Penetration tests are attempts to evaluate the security of an IT infrastructure by safely trying to exploit operating system vulnerabilities, service and application flaws, improper configurations, or risky end-user behaviors. These assessments have become common across various industries, as they are useful in validating the efficacy of defensive mechanisms and end-user adherence to security policies.

Instead of approaching cybersecurity from the perspective of a defensive tactical team, this assessment will require you to assume the role as a member of an offensive cybersecurity team.

In this task, you will be given a penetration testing engagement plan that you will evaluate based on the business goals and industry best practices and guidance. You will also propose solutions to the gaps in the plan.

Scenario

Western View Hospital is a 100-bed facility that has been serving the residents of a rural community for over 80 years. The administration recently completed an expansive modernization of the medical and patient records system in an attempt to provide better care for members of the community.

Before the new system can go live, the hospital administration has authorized your firm, Pruhart Tech, to test it for potential vulnerabilities and to ensure the IT infrastructure can secure sensitive patient medical and financial data according to HIPAA compliance requirements. A senior manager at Pruhart Tech has asked a member of your team to develop a penetration testing engagement plan for Western View Hospital that is in alignment with their goals and follows industry best practices. To ensure the penetration testing plan is appropriate for the hospital before it is put into action, your manager has asked you to evaluate the testing plan, provide recommendations for improvements, and propose solutions to any problems you identify.

Write an evaluation of the attached “Penetration Testing Engagement Plan” by doing the following:

A. Evaluate the alignment between Western View Hospital’s goals, objectives, functions, processes, and practices and the penetration testing plan by doing the following:

1. Describe each of the following:
• the client’s goals,
• the client’s objectives,
• the client’s functions,
• the client’s processes, and
• the client’s practices.

2. Describe the structure of the penetration testing engagement plan (e.g., scope, test type, approach, technique).

3. Identify potential misalignments between the penetration testing engagement plan and each of the following:
• the company’s goals,
• the company’s objectives,
• the company’s functions,
• the company’s processes, and
• the company’s practices.

B. Evaluate the penetration testing engagement plan by doing the following:

1. Identify best practices and frameworks for a penetration testing engagement plan designed to meet Western View Hospital’s requirements.

Note: You must identify two best practices and two compliance frameworks.

2. Compare the penetration testing engagement plan to the best practices and frameworks identified in part B1.

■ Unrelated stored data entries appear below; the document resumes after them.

(** ** Classes *)
Record CommonMetadata : Type := mkCommonMetadata {
  cm_purpose : option string;
  cm_ttl_hours : option Z;
  cm_source : option string;
  cm_timestamp : option string;
  cm_tags : option (list string)
}.
Record LocalModelInfo : Type := mkLocalModel {
  lm_id : option string;
  lm_quantization : option string;
  lm_throughput_tokens_per_second : option pyfloat
}.
Record HardwareCapability : Type := mkHardware {
  hw_class_ : option HardwareClass;
  hw_model : option string;
  hw_io : list HardwareIoType
}.
Record InferenceCapability : Type := mkInference {
  inf_modes : list InferenceMode;
  inf_local_models : list LocalModelInfo
}.
Record Skill : Type := mkSkill {
  sk_id : string;
  sk_description : string;
  sk_input_schema : option obj;
  sk_output_schema : option obj
}.
Record Capability : Type := mkCapability {
  cap_asap_version : string;
  cap_skills : list Skill;
  cap_state_persistence : bool;
  cap_streaming : bool;
  cap_mcp_tools : list string;
  cap_hardware : option HardwareCapability;
  cap_inference : option InferenceCapability
}.
Record Endpoint : Type := mkEndpoint { ep_asap : string; ep_events : option string }.
Record AuthScheme : Type := mkAuthScheme { au_schemes : list string; au_oauth2 : option obj }.
Record Agent : Type := mkAgent { ag_id : string; ag_manifest_uri : string; ag_capabilities : list string }.
Record Manifest : Type := mkManifest {
  mf_id : string;
  mf_name : string;
  mf_version : string;
  mf_description : string;
  mf_capabilities : Capability;
  mf_endpoints : Endpoint;
  mf_supported_versions : list string;
  mf_auth : option AuthScheme;
  mf_signature : option string;
  mf_sla : option SLADefinition;
  mf_verification : option VerificationStatus;
  mf_ttl_seconds : Z
}.
Record Conversation : Type := mkConversation {
  cv_id : string;
  cv_participants : list string;
  cv_created_at : string;
  cv_metadata : option CommonMetadata
}.
Record Message : Type := mkMessage {
  msg_id : string;
  msg_task_id : string;
  msg_sender : string;
  msg_role : MessageRole;
  msg_parts : list string;
  msg_timestamp : string
}.
Record Artifact : Type := mkArtifact {
  art_id : string;
  art_task_id : string;
  art_name : string;
  art_parts : list string;
  art_created_at : string
}.

(** ** Validators *)
Definition SUPPORTED_AUTH_SCHEMES : list string := ["bearer"; "basic"].

Definition _validate_auth_scheme (auth : AuthScheme) : res model_failure unit :=
  match List.find (λ scheme, negb (str_in (PyStr.lower scheme) SUPPORTED_AUTH_SCHEMES)) (au_schemes auth) with
  | Some scheme => Raise (Escaping (UnsupportedAuthSchemeError scheme SUPPORTED_AUTH_SCHEMES []))
  | None => Ret tt
  end.
Definition validate_auth_schemes (m : Manifest) : res model_failure unit :=
  match mf_auth m with Some auth => _validate_auth_scheme auth | None => Ret tt end.

Definition urn : codec string := such_that (λ v, passes (validate_agent_urn v)) text.

(** `_validate_percentage_format` runs before the type is checked: `v.strip()` on
    what is not a text is an `AttributeError`, which escapes. *)
Definition percentage : codec (option string) :=
  mkCodec (λ j, match j with
                | JNull => Ret None
                | JStr s => if passes (validate_percentage_format s) then Ret (Some s) else Raise (Invalid "value_error")
                | _ => Raise (Escaping (Raise (AttributeError ("'" ++ type_name j ++ "' object has no attribute 'strip'"))))
                end)
          (λ o, match o with Some s => JStr s | None => JNull end) (λ o, percentage_field_ok o = true).

(** A field with an alias, either name accepted but not both (the other would be an
    unknown key), written by its alias. *)
Definition aliased {A} (name alias : string) (c : codec A) (default : json) : fields A :=
  mkFields [alias; name]
    (λ d, match assoc alias d, assoc name d with
          | Some _, Some _ => Raise (Invalid (name ++ ".extra_forbidden"))
          | Some j, None | None, Some j =>
              match decode c j with Raise (Invalid loc) => Raise (Invalid (alias ++ "." ++ loc)) | r => r end
          | None, None => decode c default
          end)
    (λ a, [(alias, encode c a)]) (fits c).

(** `min_length=1` *)
Definition not_empty {A} (l : list A) : bool := match l with [] => false | _ => true end.

Section Entities.
  Context `{Coercions} (moment : codec string) (is_version : string → bool).

Definition common_metadata : fields CommonMetadata :=
  record (λ '(a, (b, (c, (d, e)))), mkCommonMetadata a b c d e)
    (λ x, (cm_purpose x, (cm_ttl_hours x, (cm_source x, (cm_timestamp x, cm_tags x)))))
    (nullable "purpose" text
     ⊗ nullable "ttl_hours" (at_least 1)
     ⊗ nullable "source" text
     ⊗ nullable "timestamp" text
     ⊗ nullable "tags" (list_of text)).

(** `ge=0` alone *)
Definition not_negative (f : pyfloat) : bool := match f with FNan => nan_in_bounds | _ => negb (num_lt f (FFin 0)) end.

Definition local_model_info : fields LocalModelInfo :=
  record (λ '(a, (b, c)), mkLocalModel a b c) (λ x, (lm_id x, (lm_quantization x, lm_throughput_tokens_per_second x)))
    (nullable "id" text
     ⊗ nullable "quantization" text
     ⊗ nullable "throughput_tokens_per_second" (such_that not_negative number)).

Definition hardware_capability : fields HardwareCapability :=
  record (λ '(a, (b, c)), mkHardware a b c) (λ x, (hw_class_ x, (hw_model x, hw_io x)))
    (aliased "class_" "class" (opt hardware_class) JNull
     ⊗ nullable "model" (such_that (λ s, (String.length s <=? 100)%nat) text)
     ⊗ defaulted "io" (list_of hardware_io) (JList [])).

Definition inference_capability : fields InferenceCapability :=
  record (λ '(a, b), mkInference a b) (λ x, (inf_modes x, inf_local_models x))
    (defaulted "modes" (list_of inference_mode) (JList [])
     ⊗ defaulted "local_models" (list_of (model local_model_info)) (JList [])).

Definition skill : fields Skill :=
  record (λ '(a, (b, (c, d))), mkSkill a b c d) (λ x, (sk_id x, (sk_description x, (sk_input_schema x, sk_output_schema x))))
    (required "id" text ⊗ required "description" text ⊗ nullable "input_schema" dict ⊗ nullable "output_schema" dict).

Definition capability : fields Capability :=
  record (λ '(a, (b, (c, (d, (e, (f, g)))))), mkCapability a b c d e f g)
    (λ x, (cap_asap_version x, (cap_skills x, (cap_state_persistence x, (cap_streaming x,
           (cap_mcp_tools x, (cap_hardware x, cap_inference x)))))))
    (defaulted "asap_version" text (JStr "0.1")
     ⊗ defaulted "skills" (list_of (model skill)) (JList [])
     ⊗ defaulted "state_persistence" boolean (JBool false)
     ⊗ defaulted "streaming" boolean (JBool false)
     ⊗ defaulted "mcp_tools" (list_of text) (JList [])
     ⊗ nullable "hardware" (model hardware_capability)
     ⊗ nullable "inference" (model inference_capability)).

Definition endpoint : fields Endpoint :=
  record (λ '(a, b), mkEndpoint a b) (λ x, (ep_asap x, ep_events x)) (required "asap" text ⊗ nullable "events" text).

Definition auth_scheme : fields AuthScheme :=
  record (λ '(a, b), mkAuthScheme a b) (λ x, (au_schemes x, au_oauth2 x))
    (required "schemes" (list_of text) ⊗ nullable "oauth2" dict).

Definition verification_status : fields VerificationStatus :=
  record (λ '(a, b), mkVerification a b) (λ x, (vs_status x, vs_verified_at x))
    (required "status" verification_state ⊗ nullable "verified_at" moment).

Definition sla_definition : fields SLADefinition :=
  record (λ '(a, (b, (c, d))), mkSla a b c d)
    (λ x, (sd_availability x, (sd_max_latency_p95_ms x, (sd_max_error_rate x, sd_support_hours x))))
    (defaulted "availability" percentage JNull
     ⊗ nullable "max_latency_p95_ms" (at_least 0)
     ⊗ defaulted "max_error_rate" percentage JNull
     ⊗ nullable "support_hours" text).

Definition agent : fields Agent :=
  record (λ '(a, (b, c)), mkAgent a b c) (λ x, (ag_id x, (ag_manifest_uri x, ag_capabilities x)))
    (required "id" urn ⊗ required "manifest_uri" text ⊗ required "capabilities" (such_that not_empty (list_of text))).

Definition manifest : fields Manifest :=
  validated validate_auth_schemes
    (record (λ '(a, (b, (c, (d, (e, (f, (g, (h, (i, (j, (k, l))))))))))), mkManifest a b c d e f g h i j k l)
      (λ x, (mf_id x, (mf_name x, (mf_version x, (mf_description x, (mf_capabilities x, (mf_endpoints x,
             (mf_supported_versions x, (mf_auth x, (mf_signature x, (mf_sla x, (mf_verification x, mf_ttl_seconds x))))))))))))
      (required "id" urn
       ⊗ required "name" text
       ⊗ required "version" (such_that is_version text)
       ⊗ required "description" text
       ⊗ required "capabilities" (model capability)
       ⊗ required "endpoints" (model endpoint)
       ⊗ defaulted "supported_versions" (such_that not_empty (list_of text)) (JList [JStr "2.2"])
       ⊗ nullable "auth" (model auth_scheme)
       ⊗ nullable "signature" text
       ⊗ nullable "sla" (model sla_definition)
       ⊗ nullable "verification" (model verification_status)
       ⊗ defaulted "ttl_seconds" (at_least 1) (JInt 300))).

Definition conversation : fields Conversation :=
  record (λ '(a, (b, (c, d))), mkConversation a b c d) (λ x, (cv_id x, (cv_participants x, (cv_created_at x, cv_metadata x))))
    (required "id" text
     ⊗ required "participants" (such_that not_empty (list_of text))
     ⊗ required "created_at" moment
     ⊗ nullable "metadata" (model common_metadata)).

Definition message : fields Message :=
  record (λ '(a, (b, (c, (d, (e, f))))), mkMessage a b c d e f)
    (λ x, (msg_id x, (msg_task_id x, (msg_sender x, (msg_role x, (msg_parts x, msg_timestamp x))))))
    (required "id" text
     ⊗ required "task_id" text
     ⊗ required "sender" text
     ⊗ required "role" message_role
     ⊗ required "parts" (list_of text)
     ⊗ required "timestamp" moment).

Definition artifact : fields Artifact :=
  record (λ '(a, (b, (c, (d, e)))), mkArtifact a b c d e)
    (λ x, (art_id x, (art_task_id x, (art_name x, (art_parts x, art_created_at x)))))
    (required "id" text
     ⊗ required "task_id" text
     ⊗ required "name" text
     ⊗ required "parts" (list_of text)
     ⊗ required "created_at" moment).

(** The well-known document: `manifest.model_dump(mode="json", by_alias=True)` *)
Definition get_manifest_json (m : Manifest) : obj := dump manifest m.

(** ** What the classes promise *)
Definition capability_ok (c : Capability) : Prop :=
  match cap_hardware c with Some h => match hw_model h with Some s => (String.length s ≤ 100)%nat | None => True end | None => True end
  ∧ match cap_inference c with
    | Some i => Forall (λ l, match lm_throughput_tokens_per_second l with Some f => not_negative f = true | None => True end)
                       (inf_local_models i)
    | None => True end.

C. Propose potential improvements and solutions to problems identified in the penetration testing engagement plan by doing the following:

1. Give two specific recommendations for improvements to the penetration testing engagement plan.

2. Give two specific examples of solutions to problems you identified in the penetration testing engagement plan.

Note: Problems can include misalignments between the plan and the client’s goals, inappropriately applied frameworks, or failure to use industry best practices.

D. Acknowledge sources, using in-text citations and references, for content that is quoted, paraphrased, or summarized.

E. Demonstrate professional communication in the content and presentation of your submission.

The submission provides a description of the client’s goals, objectives, functions, processes, and practices that is accurate with sufficient detail.

The submission provides a description of the penetration testing engagement plan structure that is accurate with sufficient detail.

The submission identifies misalignments between the client’s goals, objectives, functions, processes, and practices and the penetration testing engagement plan that are factually accurate with sufficient detail.

The submission identifies industry best practices and frameworks for a penetration testing engagement plan that are appropriate for the client’s requirements.

The submission provides a comparison of the penetration testing engagement plan to the industry best practices and frameworks identified in part B1 and is supported with specific examples and essential details.

The submission provides 2 improvements to the penetration testing engagement plan that are logical and are supported with specific examples and essential details.

The submission provides 2 solutions to problems in the penetration testing engagement plan that are logical and are supported with specific examples and essential details.

The submission includes in-text citations for sources that are properly quoted, paraphrased, or summarized and a reference list that accurately identifies the author, date, title, and source location as available.

This submission includes satisfactory use of grammar, sentence fluency, contextual spelling, and punctuation, which promote accurate interpretation and understanding.